Thüringen will Schulpflicht im Bundesrat stärken

Das Thüringer Kabinett hat eine Bundesratsinitiative zur Stärkung der allgemeinen Schulpflicht beschlossen. Das teilte die Staatskanzlei am Dienstag mit. Der Freistaat bringt den Entschließungsantrag am Freitag gemeinsam mit zwei weiteren Initiativen zur Zukunft des Öffentlichen Gesundheitsdienstes und zur Entlastung bei hohen Energiepreisen in den Bundesrat ein.

Mit der Initiative zur Schulpflicht setze sich die Landesregierung für ein klares Bekenntnis von Bund und Ländern zu diesem Prinzip ein, hieß es. Die Bundesregierung solle bei künftigen Gesetzesvorhaben die Bedeutung der Schulpflicht für ein leistungsfähiges und gerechtes Bildungssystem berücksichtigen. Hintergrund sind nach Angaben der Staatskanzlei Forderungen der AfD nach einer Aufweichung der Schulpflicht zugunsten von Heimunterricht. Ministerpräsident Mario Voigt (CDU) sagte, die allgemeine Schulpflicht sei eine „unverzichtbare Grundlage von Bildungsgerechtigkeit“.

In einer zweiten Entschließung fordert Thüringen die Verlängerung des Paktes für den Öffentlichen Gesundheitsdienst (ÖGD) über das Jahr 2026 hinaus.

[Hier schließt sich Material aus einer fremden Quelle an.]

(** * Webring navigation: a shallow embedding of [src/lib/webRingNavigation.ts]

    The module computes the "previous" and "next" links of a webring from the
    ordered list of member sites and the current site.  The TypeScript source
    is embedded function by function:

    - JavaScript strings are [string]s, numbers used as array indices are [Z];
    - [try { ... } catch { ... }] is an exception monad;
    - the monad also logs which functions of the module are entered, so that
      statements such as "returns without running the finder" can be written;
    - the platform's [URL] class is not part of the repository: the functions
      take the constructor as a parameter [new_URL], and module [Url] below
      gives a model of it on plain [http(s)/ws(s)/ftp] URLs with a domain
      host, used wherever a statement needs concrete parsing results. *)

From Stdlib Require Import String Ascii List ZArith NArith Bool Lia.
From Stdlib Require Import DecimalString DecimalN.
Import ListNotations.

Local Open Scope string_scope.
Local Open Scope Z_scope.

(** ** JavaScript values that the module produces *)

(** A field of the navigation result: [null], [undefined] (what an array read
    out of range yields) or a string. *)
Inductive value : Type :=
| Null
| Undefined
| Str (s : string).

(** [import type { WebRingNavigation } from '../types'] *)
Record WebRingNavigation : Type := { prev : value; next : value }.

(** The object returned by [calculateNavigationIndices]. *)
Record NavigationIndices : Type := { prevIndex : Z; nextIndex : Z }.

(** The four getters of a [URL] object that the module reads. *)
Record URL : Type := {
  protocol : string;
  hostname : string;
  port : string;
  origin : string
}.

(** ** Exceptions and the call log *)

(** The functions of the module. *)
Inductive callee : Type :=
| FnNormalizeHostname
| FnNormalizeOrigin
| FnFindCurrentSiteIndex
| FnCalculateNavigationIndices
| FnCalculateWebRingNavigation.

(** A computation yields the functions it entered, in order, and either a
    result or [None] when an exception escapes. *)
Definition M (A : Type) : Type := (list callee * option A)%type.

Definition ret {A} (a : A) : M A := ([], Some a).

Definition throw {A} : M A := ([], None).

Definition bind {A B} (m : M A) (f : A -> M B) : M B :=
  match m with
  | (t, Some a) => let (t', r) := f a in ((t ++ t')%list, r)
  | (t, None) => (t, None)
  end.

(** [try { m } catch { h }] *)
Definition try_catch {A} (m : M A) (h : M A) : M A :=
  match m with
  | (t, None) => let (t', r) := h in ((t ++ t')%list, r)
  | (_, Some _) => m
  end.

(** Entering function [f] whose body is [m]. *)
Definition call {A} (f : callee) (m : M A) : M A := (f :: fst m, snd m).

Definition trace {A} (m : M A) : list callee := fst m.
Definition outcome {A} (m : M A) : option A := snd m.

Notation "x <- m ;; k" := (bind m (fun x => k))
  (at level 61, m at next level, right associativity).

(** ** String primitives *)

(** [String.prototype.toLowerCase] on the ASCII range. *)
Definition lower_ascii (c : ascii) : ascii :=
  let n := N_of_ascii c in
  if ((65 <=? n) && (n <=? 90))%N then ascii_of_N (n + 32) else c.

Fixpoint toLowerCase (s : string) : string :=
  match s with
  | EmptyString => EmptyString
  | String c s' => String (lower_ascii c) (toLowerCase s')
  end.

(** Matching the literal [p] at the start of [s]; the rest of [s] on success. *)
Fixpoint match_prefix (p s : string) : option string :=
  match p, s with
  | EmptyString, _ => Some s
  | String a p', String b s' =>
      if Ascii.eqb a b then match_prefix p' s' else None
  | String _ _, EmptyString => None
  end.

(** Matching the lower-case literal [p] at the start of [s] under the [i] flag;
    the matched text (as written in [s]) and the rest of [s] on success. *)
Fixpoint match_prefix_i (p s : string) : option (string * string) :=
  match p, s with
  | EmptyString, _ => Some (EmptyString, s)
  | String a p', String b s' =>
      if Ascii.eqb a (lower_ascii b) then
        match match_prefix_i p' s' with
        | Some (g, r) => Some (String b g, r)
        | None => None
        end
      else None
  | String _ _, EmptyString => None
  end.

(** [s.replace(/^www\./, '')] *)
Definition replace_leading_www (s : string) : string :=
  match match_prefix "www." s with
  | Some r => r
  | None => s
  end.

(** One alternative of [/^(https?:\/\/)www\./i], replaced by ['$1']. *)
Definition replace_after (scheme s : string) : option string :=
  match match_prefix_i scheme s with
  | Some (g, r) =>
      match match_prefix_i "www." r with
      | Some (_, r') => Some (g ++ r')
      | None => None
      end
  | None => None
  end.

(** [s.replace(/^(https?:\/\/)www\./i, '$1')]: the greedy [s?] is tried with
    the [s] first. *)
Definition replace_scheme_www (s : string) : string :=
  match replace_after "https://" s with
  | Some r => r
  | None =>
      match replace_after "http://" s with
      | Some r => r
      | None => s
      end
  end.

(** A string in a condition is true when it is not empty. *)
Definition truthy (s : string) : bool := negb (s =? "")%string.

(** ** Array primitives *)

(** [a[i]] for a number [i]: [undefined] out of range. *)
Definition array_get (a : list string) (i : Z) : value :=
  if i <? 0 then Undefined
  else match nth_error a (Z.to_nat i) with
       | Some s => Str s
       | None => Undefined
       end.

(** [a.findIndex(p)] seen from index [i] on: the first index whose element
    satisfies [p], [-1] when there is none; an exception of [p] escapes. *)
Fixpoint findIndex_from {A} (p : A -> M bool) (a : list A) (i : Z) : M Z :=
  match a with
  | [] => ret (-1)
  | x :: a' =>
      b <- p x ;;
      if b then ret i else findIndex_from p a' (i + 1)
  end.

Definition findIndex {A} (p : A -> M bool) (a : list A) : M Z :=
  findIndex_from p a 0.

(** ** The module *)

Section WebRingNavigation.

(** [new URL(s)], without a base: the object, or [None] for a [TypeError]. *)
Variable new_URL : string -> option URL.

Definition construct_URL (s : string) : M URL :=
  match new_URL s with
  | Some u => ret u
  | None => throw
  end.

(** [normalizeHostname], lines 7-9. *)
Definition normalizeHostname (hostname : string) : M string :=
  call FnNormalizeHostname
    (ret (replace_leading_www (toLowerCase hostname))).

(** [normalizeOrigin], lines 15-25. *)
Definition normalizeOrigin (origin : string) : M string :=
  call FnNormalizeOrigin
    (try_catch
       (url <- construct_URL origin ;;
        normalizedHostname <- normalizeHostname (hostname url) ;;
        ret (protocol url ++ "//" ++ normalizedHostname
             ++ (if truthy (port url) then ":" ++ port url else "")))
       (ret (replace_scheme_www origin))).

(** The callback of [findIndex] in [findCurrentSiteIndex], lines 32-42. *)
Definition sameSite (currentSite site : string) : M bool :=
  try_catch
    (siteUrl <- construct_URL site ;;
     currentUrl <- construct_URL currentSite ;;
     a <- normalizeOrigin (origin siteUrl) ;;
     b <- normalizeOrigin (origin currentUrl) ;;
     ret (a =? b)%string)
    (ret (site =? currentSite)%string).

(** [findCurrentSiteIndex], lines 31-43. *)
Definition findCurrentSiteIndex (sites : list string) (currentSite : string)
  : M Z :=
  call FnFindCurrentSiteIndex (findIndex (sameSite currentSite) sites).

(** [calculateNavigationIndices], lines 48-65. *)
Definition calculateNavigationIndices (currentIndex sitesLength : Z)
  : M NavigationIndices :=
  call FnCalculateNavigationIndices
    (if currentIndex <? 0 then
       ret {| prevIndex := sitesLength - 1; nextIndex := 0 |}
     else
       ret {| prevIndex :=
                if currentIndex =? 0 then sitesLength - 1
                else currentIndex - 1;
              nextIndex :=
                if currentIndex =? sitesLength - 1 then 0
                else currentIndex + 1 |}).

(** [calculateWebRingNavigation], lines 71-93.  [currentSite] is the optional
    argument; [window] is [None] where [typeof window === 'undefined'] and
    otherwise holds [window.location.origin]. *)
Definition calculateWebRingNavigation
  (sites : list string) (currentSite : option string) (window : option string)
  : M WebRingNavigation :=
  call FnCalculateWebRingNavigation
    (if Z.of_nat (List.length sites) =? 0 then
       ret {| prev := Null; next := Null |}
     else
       let ambient :=
         match window with
         | Some location_origin => findCurrentSiteIndex sites location_origin
         | None => ret (-1)
         end in
       currentIndex <-
         match currentSite with
         | Some c => if truthy c then findCurrentSiteIndex sites c else ambient
         | None => ambient
         end ;;
       ix <- calculateNavigationIndices currentIndex
               (Z.of_nat (List.length sites)) ;;
       ret {| prev := array_get sites (prevIndex ix);
              next := array_get sites (nextIndex ix) |}).

End WebRingNavigation.

(** ** A model of the platform's [URL] constructor *)

(** [Url.parse] follows the URL parser of the platform on the inputs

      scheme ":" slashes host [ ":" digits ] [ tail ]

    where the scheme is [http], [https], [ws], [wss] or [ftp] in any case, the
    host is a domain of non-empty labels of ASCII letters, digits and hyphens
    whose last label does not start with a digit and none of which is a
    punycode label, and the tail starts with a path, query or fragment
    delimiter.  On these inputs the answer [Some u] carries the getters that
    [new URL] gives.  [None] stands for a [TypeError] and also for every input
    outside this fragment (credentials, IP addresses, other schemes, code
    points that the parser strips or encodes). *)
Module Url.

Definition is_digit (c : ascii) : bool :=
  let n := N_of_ascii c in ((48 <=? n) && (n <=? 57))%N.

Definition is_lower_alpha (c : ascii) : bool :=
  let n := N_of_ascii c in ((97 <=? n) && (n <=? 122))%N.

(** Scheme state: the text before the first [:], lower-cased, and what
    follows the colon. *)
Fixpoint scan_scheme (s : string) : option (string * string) :=
  match s with
  | EmptyString => None
  | String c s' =>
      if Ascii.eqb c ":" then Some (EmptyString, s')
      else match scan_scheme s' with
           | Some (scheme, rest) => Some (String (lower_ascii c) scheme, rest)
           | None => None
           end
  end.
(** * go-watcher: chunking, hashing, diffing and debouncing of a watched file

    A shallow embedding of [main.go].  The routing-table file is read line by
    line with a [bufio.Scanner]; every line starting with [Destination:] opens
    a new chunk, which is hashed and stored in [rt.Chunks] under its
    destination when the next chunk starts or the input ends.
    [DetectChanges] reloads the file into a temporary table and compares the
    hashes; [FileWatcher.handleChange] debounces file-system events with a
    single-shot timer. *)

From Stdlib Require Import ZArith String Ascii List Lia.
From stdpp Require Import gmap strings pretty list fin_maps.

Local Open Scope string_scope.
Local Open Scope list_scope.
Local Open Scope Z_scope.

(** ** Machine integers *)

(** [lineNum], [StartLine] and [EndLine] are [int64]: arithmetic wraps
    around modulo [2^64] into the range [-2^63 .. 2^63 - 1]. *)
Definition wrap64 (z : Z) : Z := (z + 2 ^ 63) mod 2 ^ 64 - 2 ^ 63.

(** ** Data model *)

(** [type Chunk struct].  [Data] is a byte slice, modelled as a string of
    bytes. *)
Record Chunk := mkChunk {
  StartLine : Z;
  EndLine : Z;
  Hash : string;
  Data : string;
  Destination : string
}.

(** [type DataTable struct]; the mutex is not modelled, every operation
    below runs as one atomic step. *)
Record DataTable := mkDataTable {
  FilePath : string;
  Chunks : gmap string Chunk
}.

(** [NewDataTable] *)
Definition NewDataTable (filePath : string) : DataTable :=
  {| FilePath := filePath; Chunks := ∅ |}.

(** The errors built by the three [fmt.Errorf] calls; [cause] stands for the
    wrapped error of the operating system or the scanner. *)
Inductive error :=
| FailedToOpen (cause : string)
| ErrorReading (cause : string)
| FailedToReload (inner : error).

(** What [os.Open] followed by a [bufio.Scanner] delivers for a path: either
    the open fails, or the scanner yields some lines (without their line
    terminators) and then stops, at the end of the file ([None]) or on a read
    error ([Some cause], reported by [scanner.Err]). *)
Inductive Source :=
| OpenFails (cause : string)
| Scanned (lines : list string) (scanErr : option string).

Definition FileSystem := string → Source.

(** The line feed, the separator of [strings.Join(chunkLines, "\n")]. *)
Definition LF : string := String "010" EmptyString.

(** The record-start marker of [strings.HasPrefix(line, "Destination:")]. *)
Definition marker : string := "Destination:".

Definition isMarker (line : string) : bool := String.prefix marker line.

(** ** The debounced notifier *)

Module Notifier.

(** The bits of [fsnotify.Op] the watch loop tests. *)
Definition Create : Z := 1.
Definition Write : Z := 2.

(** An [fsnotify.Event], with the instant (in nanoseconds) at which the
    watch loop receives it. *)
Record Event := mkEvent {
  Name : string;
  Op : Z;
  arrival : Z
}.

(** A timer of the Go runtime created by [time.AfterFunc]: it is [armed]
    until it fires or is stopped. *)
Record Timer := mkTimer {
  deadline : Z;
  armed : bool
}.

(** [type FileWatcher struct].  [timer] is the [*time.Timer] handle, an index
    into the timers of the runtime, [None] for [nil]. *)
Record FileWatcher := mkFileWatcher {
  filePath : string;
  debounce : Z;
  lastEvent : Z;
  timer : option nat
}.

(** The watcher, the timers of the runtime, and the instants at which
    [onChange] has been called so far. *)
Record World := mkWorld {
  fw : FileWatcher;
  timers : list Timer;
  calls : list Z
}.

(** [NewFileWatcher] *)
Definition NewFileWatcher (path : string) (d : Z) : World :=
  {| fw := {| filePath := path; debounce := d; lastEvent := 0;
              timer := None |};
     timers := [];
     calls := [] |}.

(** [Timer.Stop]: a timer that has fired or was stopped stays as it is. *)
Definition stop (t : Timer) : Timer :=
  {| deadline := deadline t; armed := false |}.

(** [handleChange] called at the instant [now]: stop the previous timer, if
    there is one, and arm a new one.  [time.AfterFunc] with a duration that
    is not positive fires at once. *)
Definition handleChange (now : Z) (w : World) : World :=
  let ts :=
    match timer (fw w) with
    | Some id => alter stop id (timers w)
    | None => timers w
    end in
  {| fw := {| filePath := filePath (fw w);
              debounce := debounce (fw w);
              lastEvent := lastEvent (fw w);
              timer := Some (length ts) |};
     timers := ts ++ [{| deadline := now + Z.max 0 (debounce (fw w));
                         armed := true |}];
     calls := calls w |}.

(** A timer fires when it is armed and its deadline has been reached;
    [None] as the limit lets all the time pass. *)
Definition due (limit : option Z) (t : Timer) : bool :=
  armed t &&
  match limit with
  | Some now => deadline t <=? now
  | None => true
  end.

(** The runtime lets the time pass up to [limit]: each due timer fires once
    and runs the function given to [time.AfterFunc], which records
    [lastEvent] and calls [onChange]. *)
Definition expire (limit : option Z) (w : World) : World :=
  let fired := filter (λ t, due limit t = true) (timers w) in
  {| fw := {| filePath := filePath (fw w);
              debounce := debounce (fw w);
              lastEvent := from_option deadline (lastEvent (fw w)) (last fired);
              timer := timer (fw w) |};
     timers := (λ t, if due limit t then stop t else t) <$> timers w;
     calls := calls w ++ (deadline <$> fired) |}.

(** The test of the watch loop: the event is for our file and is a write or
    a create. *)
Definition relevant (f : FileWatcher) (e : Event) : bool :=
  String.eqb (Name e) (filePath f) &&
  ((Z.land (Op e) Write =? Write) || (Z.land (Op e) Create =? Create)).

(** One iteration of [watch] for an event of [fw.watcher.Events]: the timers
    due before the event have fired. *)
Definition watchEvent (w : World) (e : Event) : World :=
  let w' := expire (Some (arrival e)) w in
  if relevant (fw w') e then handleChange (arrival e) w' else w'.

(** The watch loop over a sequence of events, after which the time passes
    without further events. *)
Definition watch (events : list Event) (w : World) : World :=
  expire None (fold_left watchEvent events w).

(** Consecutive events arrive less than [d] apart. *)
Definition burst (d : Z) (events : list Event) : Prop :=
  ∀ i a b, events !! i = Some a → events !! S i = Some b →
    arrival a ≤ arrival b < arrival a + d.

(** A burst is pending at [t]: every timer but the last has been stopped or
    has fired, the last one is armed for [t] plus the interval, and
    [onChange] has not been called. *)
Definition pending (path : string) (d t : Z) (w : World) : Prop :=
  calls w = [] ∧ filePath (fw w) = path ∧ debounce (fw w) = d ∧
  ∃ ts, Forall (λ x, armed x = false) ts ∧
        timers w = ts ++ [{| deadline := t + Z.max 0 d; armed := true |}] ∧
        timer (fw w) = Some (length ts).

(** [Close]: stop the timer the watcher holds, if any.  The watcher of the
    file system is closed as well, so that the watch loop receives no
    further event. *)
Definition Close (w : World) : World :=
  {| fw := fw w;
     timers := match timer (fw w) with
               | Some id => alter stop id (timers w)
               | None => timers w
               end;
     calls := calls w |}.

(** The watcher has called [onChange] at the instants [cs] and is idle
    ([None]: no timer is armed) or pending ([Some T]: the timer it holds is
    armed for [T], and no other timer is armed). *)
Definition tracks (path : string) (d : Z) (pend : option Z) (cs : list Z)
    (w : World) : Prop :=
  calls w = cs ∧ filePath (fw w) = path ∧ debounce (fw w) = d ∧
  ∃ ts, Forall (λ x, armed x = false) ts ∧
        match pend with
        | Some T =>
            timers w = ts ++ [{| deadline := T; armed := true |}] ∧
            timer (fw w) = Some (length ts)
        | None => timers w = ts
        end.

(** The debouncer as a machine with two states, idle ([None]) or pending
    with a deadline: the calls it makes on a sequence of events and in the
    time after them. *)
Fixpoint debouncer (f : FileWatcher) (pend : option Z) (events : list Event)
  : list Z :=
  match events with
  | [] => option_list pend
  | e :: rest =>
      let fired :=
        match pend with
        | Some T => T <=? arrival e
        | None => false
        end in
      (if fired then option_list pend else []) ++
      debouncer f
        (if relevant f e then Some (arrival e + Z.max 0 (debounce f))
         else if fired then None else pend)
        rest
  end.

(** The instants [D] after each event that is followed by no other event
    for at least [D]. *)
Fixpoint quietEnds (D : Z) (events : list Event) : list Z :=
  match events with
  | [] => []
  | e :: rest =>
      match rest with
      | [] => [arrival e + D]
      | e' :: _ =>
          (if arrival e + D <=? arrival e' then [arrival e + D] else [])
          ++ quietEnds D rest
      end
  end.

(** The events are in the order of their arrival. *)
Fixpoint inOrder (events : list Event) : Prop :=
  match events with
  | [] => True
  | e :: rest => Forall (λ x, arrival e ≤ arrival x) rest ∧ inOrder rest
  end.

(** Every event comes at least [D] after the one before. *)
Definition spaced (D : Z) (events : list Event) : Prop :=
  ∀ i a b, events !! i = Some a → events !! S i = Some b →
    arrival a + D ≤ arrival b.

End Notifier.

(** ** Sample inputs *)

(** [strings.Fields] on ASCII white space, and a stand-in for the digest
    that is injective. *)
Definition asciiFields : string → list string := String.words.
Definition plainDigest : string → string := λ data, data.

Definition routesV1 : list string :=
  ["# routing table";
   "Destination: 10.0.0.0/8";
   "     NextHop: 10.0.0.1";
   "Destination: 0.0.0.0/0";
   "     NextHop: 192.168.1.1";
   ""].

Definition routesV2 : list string :=
  ["Destination: 10.0.0.0/8";
   "     NextHop: 10.0.0.2";
   "Destination: 172.16.0.0/12";
   "     NextHop: 10.0.0.1"].

Definition clashingKeys : list string :=
  ["Destination:"; "Destination: unknown_1"].

Definition fileOf (lines : list string) : FileSystem :=
  λ _, Scanned lines None.

Definition brokenFile : FileSystem :=
  λ _, Scanned ["Destination: 10.0.0.0/8"; "     NextHop: 10.0.0.1"]
         (Some "input/output error").

Definition missingFile : FileSystem :=
  λ _, OpenFails "no such file or directory".
Definition space_rune_len (s : string) : nat :=
  match s with
  | String c0 rest =>
    if byte_in c0 9 13 || byte_is c0 32 then 1%nat
    else match rest with
    | String c1 rest1 =>
      if byte_is c0 194 && (byte_is c1 133 || byte_is c1 160) then 2%nat
      else match rest1 with
      | String c2 _ =>
        if byte_is c0 225 && byte_is c1 154 && byte_is c2 128 then 3%nat
        else if byte_is c0 226 && byte_is c1 128
                && (byte_in c2 128 138 || byte_is c2 168 || byte_is c2 169
                    || byte_is c2 175) then 3%nat
        else if byte_is c0 226 && byte_is c1 129 && byte_is c2 159 then 3%nat
        else if byte_is c0 227 && byte_is c1 128 && byte_is c2 128 then 3%nat
        else 0%nat
      | EmptyString => 0%nat
      end
    | EmptyString => 0%nat
    end
  | EmptyString => 0%nat
  end.

(** [skip] bytes of the current white space rune are still to be dropped. *)
Fixpoint trim_left (skip : nat) (s : string) : string :=
  match s with
  | EmptyString => EmptyString
  | String _ rest =>
    match skip with
    | S k => trim_left k rest
    | O =>
      match space_rune_len s with
      | O => s
      | S k => trim_left k rest
      end
    end
  end.

Fixpoint all_space (skip : nat) (s : string) : bool :=
  match s with
  | EmptyString => true
  | String _ rest =>
    match skip with
    | S k => all_space k rest
    | O =>
      match space_rune_len s with
      | O => false
      | S k => all_space k rest
      end
    end
  end.

Fixpoint trim_right (s : string) : string :=
  match s with
  | EmptyString => EmptyString
  | String c rest => if all_space 0 s then EmptyString else String c (trim_right rest)
  end.

Definition strings_TrimSpace (s : string) : string := trim_right (trim_left 0 s).

(** [strings.TrimPrefix(s, prefix)]: [s] without the leading [prefix], or
    [s] itself when it does not start with [prefix]. *)
Fixpoint strip_prefix (prefix s : string) : option string :=
  match prefix with
  | EmptyString => Some s
  | String p prefix' =>
    match s with
    | String c s' => if Ascii.eqb p c then strip_prefix prefix' s' else None
    | EmptyString => None
    end
  end.

Definition strings_TrimPrefix (s prefix : string) : string :=
  match strip_prefix prefix s with
  | Some rest => rest
  | None => s
  end.

(** [strings.Split(s, sep)] for a separator of one byte: the substrings
    between the occurrences of [sep]; one more than there are occurrences. *)
Fixpoint strings_Split (s : string) (sep : ascii) : list string :=
  match s with
  | EmptyString => [EmptyString]
  | String c rest =>
    if Ascii.eqb c sep then EmptyString :: strings_Split rest sep
    else
      match strings_Split rest sep with
      | first :: others => String c first :: others
      | [] => [String c EmptyString]
      end
  end.

(** *** [path.Clean] and the [cleanPath] of [net/http]

    [path.Clean] on a rooted path, element by element: an empty element
    (a repeated or trailing slash) and [.] are dropped; [..] drops the
    element kept last, and nothing at the root. *)
Definition clean_step (kept : list string) (elem : string) : list string :=
  if String.eqb elem "" || String.eqb elem "." then kept
  else if String.eqb elem ".." then removelast kept
  else (kept ++ [elem])%list.

Fixpoint join_rooted (elems : list string) : string :=
  match elems with
  | [] => EmptyString
  | elem :: rest => String "/" (elem ++ join_rooted rest)
  end.

(** [path.Clean(p)] for a [p] that starts with a slash. *)
Definition path_Clean (p : string) : string :=
  match foldl clean_step [] (strings_Split p "/") with
  | [] => "/"
  | elems => join_rooted elems
  end.

(** [s[len(s)-1] == c] *)
Fixpoint ends_with (c : ascii) (s : string) : bool :=
  match s with
  | EmptyString => false
  | String b rest =>
    match rest with
    | EmptyString => Ascii.eqb b c
    | String _ _ => ends_with c rest
    end
  end.

(** [cleanPath(p)] of [net/http]: the canonical form of a request path.
    The path is made rooted and cleaned, and a trailing slash is kept. *)
Definition cleanPath (p : string) : string :=
  match p with
  | EmptyString => "/"
  | String c _ =>
    let rooted := if Ascii.eqb c "/" then p else String "/" p in
    let np := path_Clean rooted in
    if ends_with "/" rooted && negb (String.eqb np "/") then np ++ "/" else np
  end.

End Go.

Import Go.

(** ** Records and the goroutine programs of package [connectors] *)

(** A value of type [any] as the code produces it. *)
Inductive Value : Type :=
| VInt (z : Z)
| VString (s : string).

(** [map[string]any] *)
Abbreviation Row := (gmap string Value).

(** The record with a given id:
    [{"id": id, "payload": fmt.Sprintf("record-%d", id)}] *)
Definition record_with_id (id : Z) : Row :=
  <["payload" := VString ("record-" ++ fmt_d id)]> (<["id" := VInt id]> ∅).

(** The record sent at loop index [i], whose id is [i + 1]. *)
Definition row_at (i : Z) : Row := record_with_id (i + 1).

(** Where the goroutine of [simulateTransfer] / [produceFakeRecords] stands:
    at the head of iteration [i] (loop test, then [select]), in the
    [time.Sleep] after sending at iteration [i], or returned, which by the
    deferred [close(out)] closes its channel. *)
Inductive ProducerPc : Type :=
| PSelect (i : Z)
| PSleep (i : Z)
| PClosed.

(** A receive-only channel together with the goroutine that feeds it. *)
Record Chan : Type := mkChan {
  chan_records : Z;
  chan_pc : ProducerPc
}.

(** [simulateTransfer(ctx, records)]: [go func() { ... for i := 0; ... }()] *)
Definition simulateTransfer (records : Z) : Chan :=
  {| chan_records := records; chan_pc := PSelect 0 |}.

Gesundheitsministerin Katharina Schenk (SPD) sagte, die Pandemie habe die Bedeutung leistungsfähiger Gesundheitsämter gezeigt. Mit einer dritten Initiative verlangt der Freistaat Maßnahmen zur Entlastung von Verbrauchern und Unternehmen bei den Energiepreisen, darunter die Prüfung einer befristeten Aussetzung der nationalen CO2-Bepreisung für Kraftstoffe und Brennstoffe sowie die Einführung eines Klimageldes.